I often wonder if I hadn't stumbled into the newspaper business what I would have done. I say I fell into the business because I took a job at 11 selling newspapers on the street because there was this beautiful shiny red bike that cost $39.95 in the local Kress dime store. And once snared, I never escaped. I melted into the mailroom to insert comics Saturday nights and then my senior year of high school got a job as a proof reader and then as I started college a full-time reporting job.
An artist friend of mine once made me a card with a drawing of me typing away that said: "By the time I found out I wasn't any good at reporting, I was making too much money to quit."
She later made me a second card after I finished my baptismal first year on the job at the ripe old age of 19 that said: "Bob is well suited for journalism. He has a face for radio and a voice for newspapers."
But I digress. I guess I would love to have been an architect because I love nothing better than looking at wonderful old and new buildings. If you haven't been to the New York City Public Library, don't die until you do. It will give you a taste of what heaven looks like. It is oak paneled with winding white marble steps leading to the upper floor that has a mural over the curved ceiling reminiscent of the finest Sistine Chapel.
But I never was good at math and my buildings would probably have fallen down.
All the men in my family were lawyers and because I love to talk and argue, I probably would have been pretty good at it. But alas, math again. I couldn't figure out when two trains would meet or all the other questions meant to test my logic on the LSAT. Every lawyer I have ever known would have their secretary call Amtrak and find out when the two trains would meet. And if they were late they would sue them. It's like parallel parking. I did it once on my driver's test when I was 16 and once 20 years later. My late father, a funny, funny man, once had a client who didn't have two nickels to rub together who was sued by a finance company for defaulting on one of those 25 percent interest a month deals. After reading through about 12 pages of the lawsuit with the party of the first part, hereinafter known as ?, my father wrote what has to be the shortest answer in a lawsuit in the state of South Carolina. His total answer was: "You can't get blood out of a turnip."
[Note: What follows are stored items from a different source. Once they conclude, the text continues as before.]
(* ===== verification/XeVirtual.v ===== *)
(** The GPU virtual memory of the Xe backend, class [VirtualMemory] of
    [Mellow/XeMemory.{hpp,cpp}]: ranges of GPU addresses that are reserved, pinned, bound, used
    by jobs, retired and reclaimed, against a backend that may fail at any call. *)
From stdpp Require Import base numbers list.
From S2P Require Import Prelude.
From S2P Require Import XeMemory.
Import XeMemory.

Module VirtualMemory.

(** * Data *)

Inductive State := StFree | StExcluded | StReserved | StPinned | StBound | StRetiring | StQuarantined.

#[export] Instance State_eq_dec : EqDecision State.
Proof. solve_decision. Defined.

Record Handle := { slot : Z; h_generation : Z }.
Record Fence := { timeline : Z; value : Z }.
(** Pointers are addresses; 0 is the null pointer. *)
Record Pin := { cookie : Z; dmaPages : Z; pageCount : Z }.

Record Allocation := {
  state : State;
  owner : Z;
  generation : Z;
  address : Z;
  bytes : Z;
  activeUses : Z;
  pin : Pin;
  lastUse : Fence;
}.

#[export] Instance Fence_eq_dec : EqDecision Fence.
Proof. solve_decision. Defined.
#[export] Instance Pin_eq_dec : EqDecision Pin.
Proof. solve_decision. Defined.
#[export] Instance Allocation_eq_dec : EqDecision Allocation.
Proof. solve_decision. Defined.

Definition no_pin : Pin := {| cookie := 0; dmaPages := 0; pageCount := 0 |}.
Definition no_fence : Fence := {| timeline := 0; value := 0 |}.
Definition no_allocation : Allocation := {|
  state := StFree; owner := 0; generation := 0; address := 0; bytes := 0; activeUses := 0;
  pin := no_pin; lastUse := no_fence |}.

Definition set_state v (a : Allocation) : Allocation :=
  {| state := v; owner := owner a; generation := generation a; address := address a; bytes := bytes a;
     activeUses := activeUses a; pin := pin a; lastUse := lastUse a |}.
Definition set_activeUses v (a : Allocation) : Allocation :=
  {| state := state a; owner := owner a; generation := generation a; address := address a; bytes := bytes a;
     activeUses := v; pin := pin a; lastUse := lastUse a |}.
Definition set_pin v (a : Allocation) : Allocation :=
  {| state := state a; owner := owner a; generation := generation a; address := address a; bytes := bytes a;
     activeUses := activeUses a; pin := v; lastUse := lastUse a |}.
Definition set_lastUse v (a : Allocation) : Allocation :=
  {| state := state a; owner := owner a; generation := generation a; address := address a; bytes := bytes a;
     activeUses := activeUses a; pin := pin a; lastUse := v |}.

Definition is_free (a : Allocation) : bool := bool_decide (state a = StFree).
So I guess being a wordsmith coming from a family with an odd sense of humor, I would have gravitated to the greeting card or bumper sticker business. Short, snappy concise statements. It's like five minutes into an explanation, say simply: Cut to the chase. If you can't put a political philosophy or notion on a bumper sticker you need to get it organized.
Consider a few of the bumper stickers I have seen. I saw one Saturday in Athens on a truck of a guy who looked like he was in his late 20s. It said: "Nixon in 2000. He's not as stiff as Gore." That same vehicle had one that said: "Friends don't let friends vote Democrat." A redneck one I saw once said: "Don't blame me. I voted for Jefferson Davis." Another I saw said: "I'm smart as a horse and hung like Einstein." Another said, "My seventh- grader can beat up your seventh- grade honor student." A friend saw one recently: "If our forefathers had gun control, we'd all be British." Years ago, a bumper sticker said: "If you love something set it free. If it doesn't come back, it wasn't meant to be." Later someone put out another: "If you love something set it free. If it doesn't come back, hunt it down and kill it." Another said: "He who dies with the most toys wins." Another said, "He who dies with the most toys is still dead."
Great political speech writers understand the catch phrase. Lincoln on the back of an envelope could write words that ring 140 years later. Gerald Ford, Richard Nixon, Jimmy Carter, Bill Clinton and the two Bushes combined destroyed many trees to fill up thousands and thousands of pages. Name one phrase that rings. Coming from the era of Betty Davis' "Buckle your seat belt. It's going to be a very bumpy ride," Ronald Reagan understood the bumper sticker, zinger line philosophy. "Mr. Gorbachev. Tear down this wall!" If you can find a copy on the Internet, read Reagan's short, concise letter of having Alzheimer's. His aides swear he wrote it himself. It is eloquent. It concludes with this sentence: "I now begin the journey that will lead me into the sunset of my life. I know that for America there will always be a bright dawn ahead."
Long before the current batch of long-winded politicians, the American Indians spoke simple eloquent words. After his people were hounded and killed and chased across the West, Nez Perce Chief Joseph said simply in surrendering: "It is cold and we have no blankets. The little children are freezing to death. My people, some of them, have run away to the hills and have no blankets, no food. No one knows where they are ? perhaps freezing to death. I want to have time to look for my children and see how many I can find. Maybe I shall find them among the dead. Hear me, my chiefs. I am tired. My heart is sick and sad. From where the sun now stands, I will fight no more forever."
Oh what the heck, maybe I will just stay in journalism until I can write like that.